Time moved quickly and before long Trumpeter found himself undisputed leader of the river. Muskrat was able, with subtlety, to delay the building of the wall. He moved freely amongst his own kind and more and more he mingled with the inhabitants of the river. There he proceeded to influence with a quiet word here and an underhand bribe there. Over a period of about a year, the river dwellers became slowly disillusioned with Trumpeter’s proclamations; slowly realised that Trumpeter’s truth was a holiday home visited infrequently ; that Trumpeter’s reality was a miasma of meanderings with a lost horizon beyond which lay a confusion of unknowns. They started to seek out Muskrat for a solution to their problems, for logical pragmatism. Gradually Trumpeter found himself being ruler in name only. He found that he could certainly promise the grandiose but that he could only deliver his plans with reliance on Muskrat’s generosity and benevolence. It came as a shock one day when he spotted a wedge of his closest swans flying overhead and leaving the river for the riverbank. It became obvious over time that they were not going to return. Their nests were no longer on the river but a little bit set back on the bank. No longer did they have to forage for their own food because Muskrat met their needs. Trumpeter tried to entice them back with promises of old jobs in old places. But they all recognised that a nest on an earthen solid was far safer than one on an unpredictable river. Particularly when they saw that a climactic event had wiped out the homesteads of Trumpeter’s most loyal. He talked a good line about helping them recover but no aid, not a jot, was forthcoming.
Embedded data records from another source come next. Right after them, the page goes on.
(** * A shallow embedding of the Go package [reader]

    [Reader] is a read-only, seekable cursor over a byte slice or a string
    (src/reader.go).  Every method of the Go type is embedded as a function
    from the receiver's state (and the call's arguments) to an [outcome]: the
    returned values together with the receiver's state after the call, or a
    panic.

    Integers are modelled by [Z].  Go's [int64] arithmetic wraps around; the
    wrap is written out with [wrap64] at every place where the source adds or
    subtracts [int64] values.  Go's [int] is taken to be 64 bits wide. *)

From Stdlib Require Import ZArith String List Lia Bool.
From Stdlib.Strings Require Import Byte.
Import ListNotations.
Local Open Scope Z_scope.

(** ** Machine integers *)

Definition min_int64 : Z := - 2 ^ 63.
Definition max_int64 : Z := 2 ^ 63 - 1.

(** The value of an [int64] computation whose mathematical result is [z]. *)
Definition wrap64 (z : Z) : Z := (z + 2 ^ 63) mod 2 ^ 64 - 2 ^ 63.

(** Conversions to [int32] (a [rune]) and to [int8] (a [readOp]). *)
Definition wrap32 (z : Z) : Z := (z + 2 ^ 31) mod 2 ^ 32 - 2 ^ 31.
Definition wrap8 (z : Z) : Z := (z + 2 ^ 7) mod 2 ^ 8 - 2 ^ 7.

Definition in_int64 (z : Z) : Prop := min_int64 <= z <= max_int64.

(** ** Bytes, slices and strings *)

Definition byte_val (b : byte) : Z := Z.of_N (Byte.to_N b).

(** The type parameter [S ~[]byte | ~string] of [Reader]: all the source
    needs of [S] is its content as a sequence of bytes, and its zero value
    (the [nil] slice, the empty string). *)
Class ByteSeq (S : Type) : Type := {
  bytes : S -> list byte;
  zeroS : S;
  bytes_zeroS : bytes zeroS = []
}.

(** A Go string is its bytes; its zero value is the empty string. *)
Definition GoString : Type := list byte.

#[export] Instance GoString_ByteSeq : ByteSeq GoString :=
  {| bytes := fun l => l; zeroS := []; bytes_zeroS := eq_refl |}.

(** A Go byte slice is [nil] or a view of some bytes; [nil] has length 0 and
    is the zero value.  An empty non-nil slice is a different value. *)
Inductive GoBytes : Type :=
| nil_slice
| slice (l : list byte).

Definition GoBytes_bytes (b : GoBytes) : list byte :=
  match b with
  | nil_slice => []
  | slice l => l
  end.

#[export] Instance GoBytes_ByteSeq : ByteSeq GoBytes :=
  {| bytes := GoBytes_bytes; zeroS := nil_slice; bytes_zeroS := eq_refl |}.

(** [len(x)] *)
Definition len {A : Type} (l : list A) : Z := Z.of_nat (length l).

(** [x[i]]: [None] stands for the run-time panic "index out of range". *)
Definition index (l : list byte) (i : Z) : option byte :=
  if (0 <=? i) && (i <? len l) then nth_error l (Z.to_nat i) else None.

(** [x[i:]]: [None] stands for the run-time panic "slice bounds out of
    range". *)
Definition slice_from (l : list byte) (i : Z) : option (list byte) :=
  if (0 <=? i) && (i <=? len l) then Some (skipn (Z.to_nat i) l) else None.

(** The builtin [copy(dst, src)]: the number of bytes copied, and [dst]
    afterwards. *)
Definition copy (dst src : list byte) : Z * list byte :=
  let n := Nat.min (length dst) (length src) in
  (Z.of_nat n, firstn n src ++ skipn n dst).

(** ** Errors and outcomes *)

Inductive error : Type :=
| io_EOF
| io_ErrShortWrite
| errors_New (msg : string).

(** [nil] is [None]. *)
Definition err_is_nil (e : option error) : bool :=
  match e with
  | None => true
  | Some _ => false
  end.

Inductive outcome (R A : Type) : Type :=
| Ret (a : A) (r : R)
| Panic (msg : string) (r : R).

Arguments Ret {R A} a r.
Arguments Panic {R A} msg r.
Trumpeter started to age very quickly. His supporters began to distance themselves from him. Within the space of a couple of years, it became obvious that he was a naked shadow, albeit still an orange one. His roost was becoming more and more isolated and eventually the court of ‘President’ Muskrat was where the power lay.
Meanwhile on a lonely wilderness lake in a northern country far, far away , a solitary loon had offered its plaintive cry and the other creatures had begun to listen.